Work to be completed: Find the line containing "47; 49; 48]." in the data below and repeat it, along with all later lines, exactly through the last one.

*** Task input ***

Lemma network_text_round_trip_witness :
  make_network_v6 (to_string link_local) = Ok (Some link_local)
  /\ to_string link_local = [102; 101; 56; 48; 58; 58; 47; 49; 48].
Proof.
  split; [|reflexivity]. apply (proj1 network_text_round_trip).
  - split; [|done]. split; [done|]. split; [|done]. cbn. repeat (apply Forall_cons; split; [done|]). by apply Forall_nil.
  - cbn. lia.
Defined.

***

Response:
  /\ to_string link_local = [102; 101; 56; 48; 58; 58; 47; 49; 48].
Proof.
  split; [|reflexivity]. apply (proj1 network_text_round_trip).
  - split; [|done]. split; [done|]. split; [|done]. cbn. repeat (apply Forall_cons; split; [done|]). by apply Forall_nil.
  - cbn. lia.
Defined.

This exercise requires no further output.